So today I wrote a vocal instructor to start lessons again. I think it is a step in the right direction. I think if I know I have someone else's ear I can turn mine off and concentrate on the feeling of proper singing.

I need to make this a commitment, however, and not let things I'm doing with other people stray me from my path. The path only gets exciting if you're making progress and not ending up at the same spot over and over again.

Besides, maybe some of the qualities in my voice that I'm obsessing over may be my own vocal idiosyncrasies. It's better to just get a professional opinion, and stick to it.

The only thing that makes me nervous is that I don't already know this person, but I also think that will be better.

Friday, May 27, 2011


I guess I'm writing this to put some sort of energy out into the world that will come back and manifest itself in my life, or more importantly, my voice.

I finally started vocalizing every day (again), and felt so much improvement in the ease of singing, and placement of the sound. I promised myself that this time I wouldn't stop practicing, and for the most part I have upheld that promise for the past couple of weeks, but the events of this week proved to be an effective deterrent and psychological block.

When I finally mustered up the courage to take singing lessons last year, my vocal problem was identified as singing with a closed posture and too much tongue tension. I've been lip rolling and tongue trilling myself into a frenzy, over the past few weeks and was really noticing a difference.

Today, however, brought a new surprise. I just got a new computer this week and decided to record my voice to listen to all the great progress I knew I had made, only to feel like I hadn't made any.

I'm wondering if external events are putting a negative spin on how I perceive things. Even as I type this I'm starting to feel as if I was way too critical when I was listening. I feel like I could "hear" my tense tongue when I was vocalizing the notes, and hear the tentativeness in my technique and intention when I sang a couple of lines from a song.

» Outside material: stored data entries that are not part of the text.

(* ===== verification/SearchProofs.v ===== *)
(** * Proofs of the hybrid ranking core

    The order of the two sorts is total wherever no score is a NaN, so what [list.sort] promises
    fixes the arrangement; the hybrid result is the lexical ranking and at most one candidate more;
    vectors of one embedding pass every later check of the ranking. *)

From S2P Require Import Prelude PyStr Effects Json JsonText Sha256 PyFloat PyRegex SearchCore.
From Stdlib Require Import SpecFloat.

(** ** Error monad over lists *)

Lemma mapM_total {Er A B} (f : A -> result Er B) l : Forall (fun x => exists y, f x = Ok y) l -> exists k, mapM f l = Ok k.
Proof.
  induction 1 as [|x l [y Hy] _ [k Hk]]; [by eexists|]. exists (y :: k). cbn. by rewrite Hy, Hk.
Qed.

Lemma mapM_err {Er A B} (f : A -> result Er B) l e : mapM f l = Err e -> exists x, x ∈ l /\ f x = Err e.
Proof.
  induction l as [|x l IH]; cbn; [done|]. unfold mbind, result_bind. destruct (f x) as [y|e'] eqn:E.
  - destruct (mapM f l) as [ys|e'']; [done|]. intros H. destruct (IH H) as (z & Hz & Hf).
    exists z. split; [by right|done].
  - intros [= ->]. exists x. split; [by left|done].
Qed.

Ltac step_ok H x Hx := apply bind_ok in H as (x & Hx & H).

Lemma guard_ok {E} (b : bool) (e : E) : (if b then Ok tt else Err e) = Ok tt <-> b = true.
Proof. by destruct b. Qed.

(** ** The two orders *)

Definition comparable (a : float * pystr) : Prop := is_nan (fst a) = false.

Lemma not_after_pair a b : comparable a -> comparable b ->
  not_after pair_lt a b =
  (f_le (fst a) (fst b) && (negb (f_le (fst b) (fst a)) || str_leb (snd a) (snd b))).
Proof.
  intros Ha Hb. unfold not_after, pair_lt. rewrite f_eq_le, (f_lt_le (fst a) (fst b)) by done.
  unfold str_ltb. pose proof (f_le_total (fst a) (fst b) Ha Hb) as Ht.
  rewrite (f_lt_le (fst a) (fst b)), (f_lt_le (fst b) (fst a)) in * by done.
  destruct (f_lt (fst b) (fst a)), (f_lt (fst a) (fst b)); cbn in *; rewrite ?negb_involutive;
    first [done|naive_solver].
Qed.

Lemma pair_preorder l : Forall comparable l -> preorder_on (not_after pair_lt) l.
Proof.
  rewrite Forall_forall. intros Hl. split.
  - intros a b Ha%Hl Hb%Hl. rewrite !not_after_pair by done.
    pose proof (f_le_total (fst a) (fst b) Ha Hb).
    destruct (f_le (fst a) (fst b)), (f_le (fst b) (fst a)); cbn; auto using str_leb_total.
  - intros a b c Ha%Hl Hb%Hl Hc%Hl. rewrite !not_after_pair, !andb_true_iff, !orb_true_iff, !negb_true_iff by done.
    intros [H1 H1'] [H2 H2']. split; [by eapply f_le_trans|].
    destruct (f_le (fst c) (fst a)) eqn:E; [right|by left].
    destruct H1' as [H1'|H1'].
    { rewrite (f_le_trans (fst b) (fst c) (fst a)) in H1' by done. done. }
    destruct H2' as [H2'|H2'].
    { rewrite (f_le_trans (fst c) (fst a) (fst b)) in H2' by done. done. }
    by eapply str_leb_trans.
Qed.

(** [f_le] both ways is equality of finite floats up to the sign of zero; with the names distinct
    the order is strict. *)
Lemma pair_antisym a b : comparable a -> comparable b ->
  not_after pair_lt a b = true -> not_after pair_lt b a = true -> snd a = snd b.
Proof.
  intros Ha Hb. rewrite !not_after_pair by done. rewrite !andb_true_iff, !orb_true_iff, !negb_true_iff.
  intros [H1 [?|H2]] [H3 [?|H4]]; try congruence. by apply str_leb_antisym.
Qed.

Lemma not_after_triple a b :
  not_after triple_lt a b =
  ((fst a <? fst b)%Z || (fst a =? fst b)%Z && not_after pair_lt (snd a) (snd b)).
Proof.
  unfold not_after, triple_lt.
  destruct (Z.eqb_spec (fst b) (fst a)), (Z.eqb_spec (fst a) (fst b)), (Z.ltb_spec (fst a) (fst b)),
    (Z.ltb_spec (fst b) (fst a)); cbn; try lia; done.
Qed.

Lemma triple_preorder l : Forall (fun a => comparable (snd a)) l -> preorder_on (not_after triple_lt) l.
Proof.
  intros Hl. destruct (pair_preorder (snd <$> l)) as [Ht Htr]; [by apply Forall_fmap|].
  assert (forall a, a ∈ l -> snd a ∈ snd <$> l) as Hin by (intros; by apply list_elem_of_fmap_2).
  split.
  - intros a b Ha%Hin Hb%Hin. rewrite !not_after_triple. specialize (Ht _ _ Ha Hb).
    rewrite !orb_true_iff, !andb_true_iff, !Z.ltb_lt, !Z.eqb_eq.
    destruct (Z.lt_trichotomy (fst a) (fst b)) as [|[|]]; [left; by left|naive_solver|right; by left].
  - intros a b c Ha%Hin Hb%Hin Hc%Hin. rewrite !not_after_triple.
    rewrite !orb_true_iff, !andb_true_iff, !Z.ltb_lt, !Z.eqb_eq.
    intros [?|[? H1]] [?|[? H2]]; first [left; lia|right; split; [lia|by apply (Htr _ (snd b))]].
Qed.
(* ===== verification/JsonContract.v ===== *)
(** * Agent contracts: strict JSON loading and schema validation

    scripts/agent/json_contract.py: the object hook that rejects duplicate keys, the check that a
    schema uses only the supported Draft-07 keywords, and the validator of one instance.  Python's
    call stack is the fuel: a call that finds none left raises [RecursionError]. *)

From S2P Require Import Prelude PyStr Json JsonText.

Section json_contract.
Context `{PyHost}.

Definition DuplicateKeyError : exc_class := Sub "DuplicateKeyError" ValueError.
Definition UnsupportedSchemaError : exc_class := Sub "UnsupportedSchemaError" RuntimeError.

Definition ANNOTATION_KEYS : list pystr :=
  [lit "$schema"; lit "$id"; lit "title"; lit "description"; lit "default"; lit "examples"].
Definition ASSERTION_KEYS : list pystr :=
  [lit "$ref"; lit "allOf"; lit "type"; lit "required"; lit "additionalProperties";
   lit "properties"; lit "definitions"; lit "enum"; lit "minLength"; lit "maxLength";
   lit "pattern"; lit "minItems"; lit "maxItems"; lit "uniqueItems"; lit "items";
   lit "additionalItems"].
Definition SUPPORTED_KEYS : list pystr := ANNOTATION_KEYS ++ ASSERTION_KEYS.
Definition SUPPORTED_TYPES : list pystr :=
  [lit "object"; lit "array"; lit "string"; lit "boolean"; lit "null"].
(** The file exists inside the repository. *)
Definition local_file (rp : repo) (root : path) (normalized : pystr) : result exn bool :=
  let candidate := join_path (r_root rp) normalized in
  let probe := resolved ← r_resolve rp candidate;
               if is_below root resolved then r_is_file rp candidate else Ok false in
  match probe with
  | Ok b => Ok b
  | Err e => if issubclass (exn_class e) OSError || issubclass (exn_class e) ValueError then Ok false else Err e
  end.
Definition evidence_findings (rp : repo) (root : path) (field : pystr) (check_file : bool) (evidence : pystr) : result exn (list gfinding) :=
  match normalize_repo_path false evidence with
  | None => Ok [Finding "EVIDENCE_PATH_INVALID" (lit "Evidence must be a repository-relative file path: " ++ evidence) (Some field)]
  | Some normalized =>
      if check_file then
        found ← local_file rp root normalized;
        Ok (if (found : bool) then []
            else [Finding "EVIDENCE_NOT_FOUND" (lit "Produced evidence file does not exist inside the repository: " ++ evidence) (Some field)])
      else Ok []
  end.
Definition validate_evidence (rp : repo) (task handoff : dict json) : result exn (list gfinding) :=
  expected_values ← texts task "expected_evidence";
  produced_values ← texts handoff "evidence_produced";
  missing_values ← texts handoff "missing_evidence";
  let expected := normalized_file_set expected_values in
  let produced := normalized_file_set produced_values in
  let missing := normalized_file_set missing_values in
  root ← r_resolve rp (r_root rp);
  in_produced ← collect (evidence_findings rp root "evidence_produced" true) produced_values;
  in_missing ← collect (evidence_findings rp root "missing_evidence" false) missing_values;
  Ok (map (fun e => Finding "EVIDENCE_STATE_CONTRADICTION" (lit "Evidence cannot be both produced and missing: " ++ e) (Some (lit "missing_evidence")))
        (sorted_set (set_and produced missing))
      ++ map (fun e => Finding "EXPECTED_EVIDENCE_UNACCOUNTED"
                         (lit "Expected evidence is neither produced nor declared missing: " ++ e) (Some (lit "evidence_produced")))
        (sorted_set (set_minus (set_minus expected produced) missing))
      ++ map (fun e => Finding "UNEXPECTED_MISSING_EVIDENCE" (lit "Missing evidence was not required by task: " ++ e) (Some (lit "missing_evidence")))
        (sorted_set (set_minus missing expected))
      ++ in_produced ++ in_missing).

(** [result_map] and the repeated commands, in the order of the records. *)
Fixpoint read_results (index : nat) (result_map : dict pystr) (items : list json) : result exn (dict pystr * list gfinding) :=
  match items with
  | [] => Ok (result_map, [])
  | record :: items' =>
      command ← (v ← item record "command"; text_of v);
      status ← (v ← item record "status"; text_of v);
      '(m, findings) ← read_results (S index) (dset result_map command status) items';
      Ok (m, (if dmem result_map command
              then [Finding "VALIDATION_RESULT_DUPLICATE" (lit "Validation command is recorded more than once: " ++ command)
                      (Some (lit "validation_results[" ++ show_nat index ++ lit "]"))]
              else []) ++ findings)
  end.
Definition contradiction (m : string) (field : pystr) : gfinding := Finding "CONTRADICTORY_OUTCOME" (lit m) (Some field).
Definition validate_results_and_outcome (task handoff : dict json) : result exn (list gfinding) :=
  records ← (v ← item (JObj handoff) "validation_results"; iterate v);
  '(result_map, repeated) ← read_results 0 [] records;
  required ← texts task "validation_commands";
  let missing_results := set_minus required (dkeys result_map) in
  outcome ← item (JObj handoff) "outcome";
  blockers ← item (JObj handoff) "blockers";
  residual_gaps ← item (JObj handoff) "residual_gaps";
  missing_evidence ← item (JObj handoff) "missing_evidence";
  task_claims ← texts task "claims";
  addressed ← texts handoff "claims_addressed";
  let non_passed := List.filter (fun cs => negb (str_eqb (snd cs) "passed")) result_map in
  let unpassed := negb (length non_passed =? 0)%nat || negb (length missing_results =? 0)%nat in
  let unaddressed := set_minus task_claims addressed in
  Ok (repeated
      ++ map (fun command => Finding "VALIDATION_RESULT_MISSING"
                (lit "No result recorded for required validation command: " ++ command) (Some (lit "validation_results")))
           (sorted_set missing_results)
      ++ (if py_eq outcome (JStr "ready_for_review") then
            (if truthy blockers || truthy missing_evidence
             then [contradiction "ready_for_review requires no blockers or missing evidence" "outcome"] else [])
            ++ (if unpassed
                then [contradiction "ready_for_review requires every recorded and required validation to pass" "outcome"] else [])
          else if py_eq outcome (JStr "blocked") && negb (truthy blockers) then
            [contradiction "blocked requires at least one blocker" "blockers"]
          else if py_eq outcome (JStr "incomplete")
                  && negb (truthy missing_evidence || truthy residual_gaps || unpassed || negb (length unaddressed =? 0)%nat) then
            [contradiction "incomplete requires explicitly accounted missing evidence, a failed or not-run validation, or a residual gap" "outcome"]
          else [])).

Definition validate_binding (rp : repo) (task handoff : dict json) (task_bytes : bytes) : result exn (list gfinding) :=
  handoff_id ← item (JObj handoff) "task_id";
  task_id ← item (JObj task) "task_id";
  digest ← item (JObj handoff) "task_contract_sha256";
  paths ← validate_paths task handoff;
  claims ← validate_addressed task handoff;
  evidence ← validate_evidence rp task handoff;
  results ← validate_results_and_outcome task handoff;
  Ok ((if py_eq handoff_id task_id then []
       else [Finding "TASK_ID_MISMATCH" "Handoff task_id does not match task contract" (Some (lit "task_id"))])
      ++ (if py_eq digest (JStr (sha256_hex task_bytes)) then []
          else [Finding "TASK_DIGEST_MISMATCH" "Handoff task_contract_sha256 does not match task file bytes" (Some (lit "task_contract_sha256"))])
      ++ paths ++ claims ++ evidence ++ results).

(** ** The validator *)

(** [{(code, field, message): finding}] in key order. *)
Definition gfinding_leb (x y : gfinding) : bool :=
  if str_eqb (f_code x) (f_code y) then
    if str_eqb (field_text x) (field_text y) then str_leb (f_message x) (f_message y) else str_leb (field_text x) (field_text y)
  else str_leb (f_code x) (f_code y).
Fixpoint last_of_equal (l : list gfinding) : list gfinding :=
  match l with
  | [] => []
  | f :: l' => if existsb (same_key f) l' then last_of_equal l' else f :: last_of_equal l'
  end.
Definition shape_error (f : gfinding) : bool := str_in (f_code f) [lit "TASK_SCHEMA_INVALID"; lit "HANDOFF_SCHEMA_INVALID"].

Definition load_schema (rp : repo) (name : pystr) : result exn json :=
  schema ← load_json_strict rp (path_child (path_child (path_child (r_root rp) "contracts") "agent") name);
  if is_dict schema then Ok schema else raise UnsupportedSchemaError (name ++ lit " must contain a JSON object").

Definition validate_handoff (stack : nat) (rp : repo) (task handoff : json) (task_bytes : bytes) (claim_registry : dict json)
    : result exn (list gfinding) :=
  for_task ← load_schema rp "task.schema.json";
  for_handoff ← load_schema rp "handoff.schema.json";
  in_task ← schema_findings stack "TASK_SCHEMA_INVALID" task for_task;
  in_handoff ← schema_findings stack "HANDOFF_SCHEMA_INVALID" handoff for_handoff;
  guarded ← match task with JObj _ => run_non_ideal_guard stack for_task task claim_registry | _ => Ok [] end;
  let findings := in_task ++ in_handoff ++ guarded in
  bound ← match task, handoff with
          | JObj t, JObj h => if existsb shape_error findings then Ok [] else validate_binding rp t h task_bytes
          | _, _ => Ok []
          end;
  Ok (sort_by gfinding_leb (last_of_equal (findings ++ bound))).

(** ** The command *)

(** An error on [stderr] with exit code 2, or the report: code 0 without findings and 1 with. *)
Inductive verdict : Type := Emit (code message : pystr) | Report (status : Z) (findings : list gfinding).
Variable msg : exn -> pystr.

Definition resolve_repo_relative (rp : repo) (value : pystr) : result exn path :=
  let raw_text := normalize_path value in
  if str_eqb raw_text [] || startswith "/" raw_text || windows_drive raw_text then
    raise ValueError (lit "Path must be repository-relative: " ++ value)
  else
    root ← r_resolve rp (r_root rp);
    resolved ← r_resolve rp (join_path root raw_text);
    if is_below root resolved then Ok resolved else raise ValueError (lit "Path escapes repository root: " ++ value).

(** [try: m  except classes as exc: return _emit_error(code, text(exc))], the first match of several. *)
Fixpoint caught (clauses : list (exc_class * (exn -> verdict))) (m : result exn verdict) : result exn verdict :=
  match m, clauses with
  | Err e, (c, handler) :: clauses' => if issubclass (exn_class e) c then Ok (handler e) else caught clauses' m
  | _, _ => m
  end.
(** A value read, or the error to emit. *)
Definition read_json (rp : repo) (p : path) (kind : pystr) (k : json -> result exn verdict) : result exn verdict :=
  match load_json_strict rp p with
  | Ok v => k v
  | Err e =>
      caught [(DuplicateKeyError, fun e => Emit "DUPLICATE_JSON_KEY" (exn_msg e));
              (JSONDecodeError, fun e => Emit (kind ++ lit "_JSON_INVALID") (lit "JSON parse error: " ++ msg e));
              (OSError, fun e => Emit (kind ++ lit "_FILE_UNREADABLE") (exn_msg e))] (Err e)
  end.
Definition existing_file (rp : repo) (p : path) (code argument : pystr) (k : result exn verdict) : result exn verdict :=
  found ← r_is_file rp p; if (found : bool) then k else Ok (Emit code argument).

Definition main (stack : nat) (rp : repo) (task_file handoff_file claim_registry : pystr) : result exn verdict :=
  match (t ← resolve_repo_relative rp task_file;
         h ← resolve_repo_relative rp handoff_file;
         r ← resolve_repo_relative rp claim_registry;
         Ok (t, h, r)) with
  | Err e => if issubclass (exn_class e) ValueError then Ok (Emit "PATH_OUT_OF_REPO" (exn_msg e)) else Err e
  | Ok (task_path, handoff_path, registry_path) =>
      existing_file rp task_path "TASK_FILE_NOT_FOUND" task_file (
      existing_file rp handoff_path "HANDOFF_FILE_NOT_FOUND" handoff_file (
      existing_file rp registry_path "CLAIM_REGISTRY_NOT_FOUND" claim_registry (
      caught [(DuplicateKeyError, fun e => Emit "CONTRACT_SCHEMA_INVALID" (exn_msg e));
              (JSONDecodeError, fun e => Emit "CONTRACT_SCHEMA_INVALID" (exn_msg e));
              (UnsupportedSchemaError, fun e => Emit "CONTRACT_SCHEMA_UNSUPPORTED" (exn_msg e));
              (OSError, fun e => Emit "CONTRACT_FILE_UNREADABLE" (exn_msg e))] (
        read_json rp task_path "TASK" (fun task =>
        read_json rp handoff_path "HANDOFF" (fun handoff =>
        loaded ← load_claim_registry msg rp registry_path;
        match loaded with
        | Err f => Ok (Emit (f_code f) (f_message f))
        | Ok registry =>
            task_bytes ← r_read rp task_path;
            findings ← validate_handoff stack rp task handoff task_bytes registry;
            Ok (Report (if (length findings =? 0)%nat then 0 else 1) findings)
        end))))))
  end.
End handoff.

In the back of my mind I've been thinking to myself, "Does a calling require this much of a struggle?" It's making me question why I feel like it is my calling to sing in the first place. I only know that no matter how much I feel like I'm struggling, I just don't want to give up. I just want to be heard by someone one day and for all people involved in that exchange of feeling and sound to be pleased with what they experienced, myself included.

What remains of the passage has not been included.